*** Opening TASK DATA ***

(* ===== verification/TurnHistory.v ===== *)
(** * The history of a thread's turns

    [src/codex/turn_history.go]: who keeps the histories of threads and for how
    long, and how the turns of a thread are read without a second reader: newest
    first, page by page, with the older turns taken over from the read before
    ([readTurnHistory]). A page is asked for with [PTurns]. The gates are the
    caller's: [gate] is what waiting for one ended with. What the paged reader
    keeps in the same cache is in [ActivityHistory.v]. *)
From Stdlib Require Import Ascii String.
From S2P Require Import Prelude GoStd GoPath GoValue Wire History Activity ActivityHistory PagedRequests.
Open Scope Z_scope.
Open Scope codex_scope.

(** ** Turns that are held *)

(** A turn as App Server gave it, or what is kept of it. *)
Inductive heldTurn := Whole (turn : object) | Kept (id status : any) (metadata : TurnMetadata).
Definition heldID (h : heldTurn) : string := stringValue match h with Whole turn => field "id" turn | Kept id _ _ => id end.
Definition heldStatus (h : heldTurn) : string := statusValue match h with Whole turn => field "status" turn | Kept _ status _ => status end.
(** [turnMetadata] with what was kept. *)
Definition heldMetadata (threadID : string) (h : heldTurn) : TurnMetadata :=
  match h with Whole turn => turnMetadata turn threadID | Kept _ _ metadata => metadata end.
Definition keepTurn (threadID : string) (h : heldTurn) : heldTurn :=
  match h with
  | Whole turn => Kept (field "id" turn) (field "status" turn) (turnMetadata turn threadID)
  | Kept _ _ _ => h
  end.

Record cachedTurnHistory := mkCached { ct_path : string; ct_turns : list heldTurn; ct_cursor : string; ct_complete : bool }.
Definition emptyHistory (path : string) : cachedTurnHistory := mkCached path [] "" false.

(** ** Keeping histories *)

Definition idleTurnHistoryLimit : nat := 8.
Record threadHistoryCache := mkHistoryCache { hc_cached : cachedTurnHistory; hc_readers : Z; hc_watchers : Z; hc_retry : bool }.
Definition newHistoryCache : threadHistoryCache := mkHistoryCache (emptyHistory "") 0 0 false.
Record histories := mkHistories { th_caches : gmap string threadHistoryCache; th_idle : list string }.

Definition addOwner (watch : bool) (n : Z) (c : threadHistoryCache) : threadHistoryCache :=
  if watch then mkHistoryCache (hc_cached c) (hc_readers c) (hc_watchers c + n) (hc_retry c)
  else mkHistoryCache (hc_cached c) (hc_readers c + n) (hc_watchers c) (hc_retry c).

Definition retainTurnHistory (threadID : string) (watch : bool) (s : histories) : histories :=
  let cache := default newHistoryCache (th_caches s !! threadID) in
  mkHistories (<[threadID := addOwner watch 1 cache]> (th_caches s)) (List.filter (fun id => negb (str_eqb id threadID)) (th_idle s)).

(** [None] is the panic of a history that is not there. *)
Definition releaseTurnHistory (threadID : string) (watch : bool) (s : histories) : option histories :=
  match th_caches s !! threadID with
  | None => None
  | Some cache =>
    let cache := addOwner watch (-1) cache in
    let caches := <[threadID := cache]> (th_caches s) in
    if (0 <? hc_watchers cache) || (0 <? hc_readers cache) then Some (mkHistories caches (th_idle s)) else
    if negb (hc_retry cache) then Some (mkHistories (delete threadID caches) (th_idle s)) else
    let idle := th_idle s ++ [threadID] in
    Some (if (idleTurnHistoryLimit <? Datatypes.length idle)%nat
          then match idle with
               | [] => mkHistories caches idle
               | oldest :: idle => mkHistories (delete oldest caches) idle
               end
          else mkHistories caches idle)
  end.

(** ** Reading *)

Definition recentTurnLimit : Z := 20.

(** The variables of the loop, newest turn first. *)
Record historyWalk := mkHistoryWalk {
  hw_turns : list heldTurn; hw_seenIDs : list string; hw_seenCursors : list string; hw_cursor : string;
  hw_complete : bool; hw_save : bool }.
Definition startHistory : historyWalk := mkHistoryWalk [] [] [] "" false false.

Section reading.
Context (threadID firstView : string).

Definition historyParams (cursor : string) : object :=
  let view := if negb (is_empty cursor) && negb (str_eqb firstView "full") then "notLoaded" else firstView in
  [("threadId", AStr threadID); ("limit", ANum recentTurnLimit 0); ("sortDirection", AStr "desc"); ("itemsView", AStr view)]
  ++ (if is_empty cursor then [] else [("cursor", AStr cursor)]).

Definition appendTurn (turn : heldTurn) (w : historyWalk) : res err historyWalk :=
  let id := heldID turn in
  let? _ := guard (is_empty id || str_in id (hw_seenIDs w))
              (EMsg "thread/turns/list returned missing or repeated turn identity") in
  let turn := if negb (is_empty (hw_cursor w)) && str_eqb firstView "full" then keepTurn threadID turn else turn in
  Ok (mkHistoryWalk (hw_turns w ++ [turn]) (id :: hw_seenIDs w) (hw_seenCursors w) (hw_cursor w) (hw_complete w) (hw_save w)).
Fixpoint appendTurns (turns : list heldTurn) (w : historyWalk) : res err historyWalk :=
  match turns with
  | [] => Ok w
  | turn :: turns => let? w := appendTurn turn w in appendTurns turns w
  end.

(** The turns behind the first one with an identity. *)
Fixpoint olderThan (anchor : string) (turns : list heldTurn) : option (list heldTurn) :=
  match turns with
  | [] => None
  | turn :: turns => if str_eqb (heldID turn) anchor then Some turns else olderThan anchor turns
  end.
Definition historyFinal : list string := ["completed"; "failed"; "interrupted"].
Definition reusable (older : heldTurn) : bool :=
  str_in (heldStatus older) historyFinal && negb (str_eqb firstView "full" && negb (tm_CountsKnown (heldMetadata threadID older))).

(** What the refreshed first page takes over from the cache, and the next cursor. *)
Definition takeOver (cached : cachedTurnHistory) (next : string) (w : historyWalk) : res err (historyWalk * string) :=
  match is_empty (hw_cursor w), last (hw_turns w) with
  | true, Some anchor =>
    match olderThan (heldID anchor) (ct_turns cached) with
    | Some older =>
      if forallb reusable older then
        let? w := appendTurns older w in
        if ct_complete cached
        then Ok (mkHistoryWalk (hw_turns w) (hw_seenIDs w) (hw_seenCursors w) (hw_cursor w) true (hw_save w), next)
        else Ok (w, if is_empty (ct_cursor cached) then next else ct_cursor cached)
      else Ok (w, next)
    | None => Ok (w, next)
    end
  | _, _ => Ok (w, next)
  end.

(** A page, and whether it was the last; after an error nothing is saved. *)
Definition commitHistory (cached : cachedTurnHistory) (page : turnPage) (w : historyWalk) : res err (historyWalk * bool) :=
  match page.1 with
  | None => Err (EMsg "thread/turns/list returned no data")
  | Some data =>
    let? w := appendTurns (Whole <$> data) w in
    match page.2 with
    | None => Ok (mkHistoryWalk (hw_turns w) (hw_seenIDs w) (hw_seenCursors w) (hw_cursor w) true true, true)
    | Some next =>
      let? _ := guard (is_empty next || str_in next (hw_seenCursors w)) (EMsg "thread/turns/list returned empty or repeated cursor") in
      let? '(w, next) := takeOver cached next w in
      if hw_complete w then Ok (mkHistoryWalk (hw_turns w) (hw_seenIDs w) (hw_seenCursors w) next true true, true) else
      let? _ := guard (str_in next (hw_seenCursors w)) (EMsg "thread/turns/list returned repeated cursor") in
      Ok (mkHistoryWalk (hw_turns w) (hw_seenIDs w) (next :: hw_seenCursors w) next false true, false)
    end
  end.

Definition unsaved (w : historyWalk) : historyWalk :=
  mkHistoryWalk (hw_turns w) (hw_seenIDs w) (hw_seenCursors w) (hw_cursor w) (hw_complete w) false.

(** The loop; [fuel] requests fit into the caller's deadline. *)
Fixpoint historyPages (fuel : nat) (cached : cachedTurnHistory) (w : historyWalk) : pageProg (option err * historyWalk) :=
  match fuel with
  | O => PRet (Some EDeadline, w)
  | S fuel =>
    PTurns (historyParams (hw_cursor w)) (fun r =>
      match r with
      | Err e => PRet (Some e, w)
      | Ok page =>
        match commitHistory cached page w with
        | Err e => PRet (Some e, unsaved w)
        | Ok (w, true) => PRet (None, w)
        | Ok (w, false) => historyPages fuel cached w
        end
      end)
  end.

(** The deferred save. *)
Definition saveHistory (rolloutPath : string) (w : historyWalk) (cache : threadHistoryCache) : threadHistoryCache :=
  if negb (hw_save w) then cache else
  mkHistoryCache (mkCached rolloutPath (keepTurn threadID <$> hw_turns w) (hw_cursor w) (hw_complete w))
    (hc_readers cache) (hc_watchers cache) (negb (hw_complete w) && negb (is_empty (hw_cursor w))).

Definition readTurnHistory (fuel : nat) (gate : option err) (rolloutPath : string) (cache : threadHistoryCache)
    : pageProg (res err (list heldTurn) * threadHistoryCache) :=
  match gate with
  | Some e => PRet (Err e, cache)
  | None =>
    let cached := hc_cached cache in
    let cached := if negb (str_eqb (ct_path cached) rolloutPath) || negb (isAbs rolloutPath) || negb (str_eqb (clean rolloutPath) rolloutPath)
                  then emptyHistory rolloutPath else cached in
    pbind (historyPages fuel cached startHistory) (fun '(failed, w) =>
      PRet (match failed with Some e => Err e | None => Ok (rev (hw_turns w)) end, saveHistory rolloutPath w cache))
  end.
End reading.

*** Closing TASK DATA ***
*** Opening TASK DATA ***

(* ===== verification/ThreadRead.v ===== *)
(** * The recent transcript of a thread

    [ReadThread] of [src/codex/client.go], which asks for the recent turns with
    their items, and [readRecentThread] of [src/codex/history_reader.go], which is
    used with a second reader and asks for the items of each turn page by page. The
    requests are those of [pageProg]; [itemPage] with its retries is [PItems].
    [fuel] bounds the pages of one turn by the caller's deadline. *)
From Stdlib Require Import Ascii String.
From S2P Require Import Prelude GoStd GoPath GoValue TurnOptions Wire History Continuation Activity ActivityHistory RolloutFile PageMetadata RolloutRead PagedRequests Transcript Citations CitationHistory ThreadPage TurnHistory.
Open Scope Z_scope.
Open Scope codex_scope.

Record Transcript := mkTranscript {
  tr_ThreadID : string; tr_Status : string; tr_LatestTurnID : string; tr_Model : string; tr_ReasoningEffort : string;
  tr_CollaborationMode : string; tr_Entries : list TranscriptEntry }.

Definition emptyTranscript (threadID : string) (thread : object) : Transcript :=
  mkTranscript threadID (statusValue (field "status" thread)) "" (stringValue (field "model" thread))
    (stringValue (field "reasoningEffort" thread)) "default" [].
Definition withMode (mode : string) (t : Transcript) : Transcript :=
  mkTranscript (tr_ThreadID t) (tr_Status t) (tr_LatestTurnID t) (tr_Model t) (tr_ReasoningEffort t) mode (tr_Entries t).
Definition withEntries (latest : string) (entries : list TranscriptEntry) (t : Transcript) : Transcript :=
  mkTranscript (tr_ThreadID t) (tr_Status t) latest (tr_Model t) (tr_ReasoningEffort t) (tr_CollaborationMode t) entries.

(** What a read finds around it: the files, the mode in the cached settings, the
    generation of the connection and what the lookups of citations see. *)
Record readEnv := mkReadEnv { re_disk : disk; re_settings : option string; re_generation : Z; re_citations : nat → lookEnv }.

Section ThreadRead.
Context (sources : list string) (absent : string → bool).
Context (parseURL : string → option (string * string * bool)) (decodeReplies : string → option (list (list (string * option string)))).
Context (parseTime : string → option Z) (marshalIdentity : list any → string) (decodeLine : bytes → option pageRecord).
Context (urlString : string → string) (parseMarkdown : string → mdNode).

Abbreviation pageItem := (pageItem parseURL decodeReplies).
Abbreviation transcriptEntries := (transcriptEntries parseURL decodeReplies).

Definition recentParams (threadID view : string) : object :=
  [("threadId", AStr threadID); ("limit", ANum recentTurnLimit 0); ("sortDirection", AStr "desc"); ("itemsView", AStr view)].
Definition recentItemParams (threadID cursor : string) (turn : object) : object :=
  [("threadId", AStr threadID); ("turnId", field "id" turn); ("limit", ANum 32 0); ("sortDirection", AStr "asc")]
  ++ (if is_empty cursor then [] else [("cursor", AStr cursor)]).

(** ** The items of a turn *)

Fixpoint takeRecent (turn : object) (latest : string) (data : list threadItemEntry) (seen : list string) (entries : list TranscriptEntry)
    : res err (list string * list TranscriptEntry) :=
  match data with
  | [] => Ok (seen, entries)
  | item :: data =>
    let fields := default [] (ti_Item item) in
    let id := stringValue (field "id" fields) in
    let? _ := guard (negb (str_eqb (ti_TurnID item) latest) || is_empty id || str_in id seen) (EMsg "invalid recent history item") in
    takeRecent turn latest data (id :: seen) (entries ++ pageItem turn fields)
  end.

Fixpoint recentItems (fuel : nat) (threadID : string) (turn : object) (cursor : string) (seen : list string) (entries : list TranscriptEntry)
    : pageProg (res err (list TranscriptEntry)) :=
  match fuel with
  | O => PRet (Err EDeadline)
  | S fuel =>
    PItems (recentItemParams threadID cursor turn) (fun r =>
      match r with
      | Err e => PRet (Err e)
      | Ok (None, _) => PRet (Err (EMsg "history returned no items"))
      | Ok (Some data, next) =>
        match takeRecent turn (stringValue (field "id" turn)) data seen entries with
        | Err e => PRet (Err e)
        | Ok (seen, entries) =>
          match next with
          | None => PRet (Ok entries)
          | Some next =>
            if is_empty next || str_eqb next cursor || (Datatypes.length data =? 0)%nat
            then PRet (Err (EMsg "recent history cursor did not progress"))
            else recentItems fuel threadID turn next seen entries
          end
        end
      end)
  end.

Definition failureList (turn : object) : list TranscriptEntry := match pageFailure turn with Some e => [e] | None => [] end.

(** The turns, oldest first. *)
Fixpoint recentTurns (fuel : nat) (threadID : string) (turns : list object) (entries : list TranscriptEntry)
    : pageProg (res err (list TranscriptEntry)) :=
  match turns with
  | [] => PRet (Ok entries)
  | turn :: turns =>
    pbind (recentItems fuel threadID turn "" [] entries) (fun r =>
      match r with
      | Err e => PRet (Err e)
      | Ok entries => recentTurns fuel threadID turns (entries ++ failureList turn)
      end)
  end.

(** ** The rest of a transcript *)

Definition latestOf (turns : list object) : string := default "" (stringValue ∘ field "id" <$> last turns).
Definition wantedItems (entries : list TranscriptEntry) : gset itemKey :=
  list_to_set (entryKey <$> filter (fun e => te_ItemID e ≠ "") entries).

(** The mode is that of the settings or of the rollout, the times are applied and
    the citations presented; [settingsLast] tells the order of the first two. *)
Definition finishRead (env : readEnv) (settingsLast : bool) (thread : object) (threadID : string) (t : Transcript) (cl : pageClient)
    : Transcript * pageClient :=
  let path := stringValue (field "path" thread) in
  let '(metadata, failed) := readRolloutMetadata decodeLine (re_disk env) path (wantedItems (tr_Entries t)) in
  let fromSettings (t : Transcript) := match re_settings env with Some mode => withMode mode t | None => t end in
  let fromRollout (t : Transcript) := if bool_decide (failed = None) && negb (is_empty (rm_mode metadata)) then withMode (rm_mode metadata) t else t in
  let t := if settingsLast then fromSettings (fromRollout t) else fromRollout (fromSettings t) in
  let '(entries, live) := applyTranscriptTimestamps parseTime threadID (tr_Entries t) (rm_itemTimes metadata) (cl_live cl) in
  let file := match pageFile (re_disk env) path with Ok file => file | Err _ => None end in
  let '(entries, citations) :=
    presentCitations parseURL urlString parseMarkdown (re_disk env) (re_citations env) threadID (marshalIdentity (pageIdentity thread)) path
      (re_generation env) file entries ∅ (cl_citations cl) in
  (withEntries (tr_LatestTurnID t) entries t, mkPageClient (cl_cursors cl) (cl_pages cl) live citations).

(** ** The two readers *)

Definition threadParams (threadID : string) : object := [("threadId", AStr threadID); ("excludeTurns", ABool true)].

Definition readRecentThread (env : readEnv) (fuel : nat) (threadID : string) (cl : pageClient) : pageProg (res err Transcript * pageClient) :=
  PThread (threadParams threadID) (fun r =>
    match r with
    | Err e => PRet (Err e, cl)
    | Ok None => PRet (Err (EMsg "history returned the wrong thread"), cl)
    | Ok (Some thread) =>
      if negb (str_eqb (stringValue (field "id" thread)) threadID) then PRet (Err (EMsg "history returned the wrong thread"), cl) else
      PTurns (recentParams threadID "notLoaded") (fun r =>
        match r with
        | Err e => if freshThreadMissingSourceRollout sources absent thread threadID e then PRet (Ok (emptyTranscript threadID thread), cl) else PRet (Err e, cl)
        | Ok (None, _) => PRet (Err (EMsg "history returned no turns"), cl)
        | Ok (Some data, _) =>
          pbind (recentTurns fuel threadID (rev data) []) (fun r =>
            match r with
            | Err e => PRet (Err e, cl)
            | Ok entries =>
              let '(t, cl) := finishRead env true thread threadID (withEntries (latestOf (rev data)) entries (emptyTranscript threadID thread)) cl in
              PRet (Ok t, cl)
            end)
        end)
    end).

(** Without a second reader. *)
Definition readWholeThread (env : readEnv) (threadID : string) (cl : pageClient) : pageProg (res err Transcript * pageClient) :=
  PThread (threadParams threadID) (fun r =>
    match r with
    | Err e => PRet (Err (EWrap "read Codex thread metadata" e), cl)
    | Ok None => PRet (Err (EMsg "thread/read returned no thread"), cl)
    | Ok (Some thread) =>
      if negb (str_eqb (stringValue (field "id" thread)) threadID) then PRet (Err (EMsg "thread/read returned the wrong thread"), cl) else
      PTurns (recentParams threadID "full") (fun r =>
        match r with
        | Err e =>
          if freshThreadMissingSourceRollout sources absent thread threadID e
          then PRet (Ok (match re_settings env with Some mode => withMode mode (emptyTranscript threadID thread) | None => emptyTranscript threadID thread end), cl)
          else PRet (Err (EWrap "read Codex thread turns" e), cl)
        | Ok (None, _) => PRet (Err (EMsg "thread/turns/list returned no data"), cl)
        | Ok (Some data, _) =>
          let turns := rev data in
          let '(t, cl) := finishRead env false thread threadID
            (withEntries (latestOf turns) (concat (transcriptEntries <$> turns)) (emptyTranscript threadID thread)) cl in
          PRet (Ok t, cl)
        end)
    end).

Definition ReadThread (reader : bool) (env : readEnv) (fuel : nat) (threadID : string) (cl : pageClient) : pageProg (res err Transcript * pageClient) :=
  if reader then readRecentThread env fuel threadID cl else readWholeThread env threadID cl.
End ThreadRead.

*** Closing TASK DATA ***

#### EXERCISE AIM:
Reproduce exactly the lines of the records above from the one with "their items, and" to the one with "Definition emptyTranscript (threadID", both included, and leave out everything else.

#### SOLVED EXERCISE:
    their items, and [readRecentThread] of [src/codex/history_reader.go], which is
    used with a second reader and asks for the items of each turn page by page. The
    requests are those of [pageProg]; [itemPage] with its retries is [PItems].
    [fuel] bounds the pages of one turn by the caller's deadline. *)
From Stdlib Require Import Ascii String.
From S2P Require Import Prelude GoStd GoPath GoValue TurnOptions Wire History Continuation Activity ActivityHistory RolloutFile PageMetadata RolloutRead PagedRequests Transcript Citations CitationHistory ThreadPage TurnHistory.
Open Scope Z_scope.
Open Scope codex_scope.

Record Transcript := mkTranscript {
  tr_ThreadID : string; tr_Status : string; tr_LatestTurnID : string; tr_Model : string; tr_ReasoningEffort : string;
  tr_CollaborationMode : string; tr_Entries : list TranscriptEntry }.

Definition emptyTranscript (threadID : string) (thread : object) : Transcript :=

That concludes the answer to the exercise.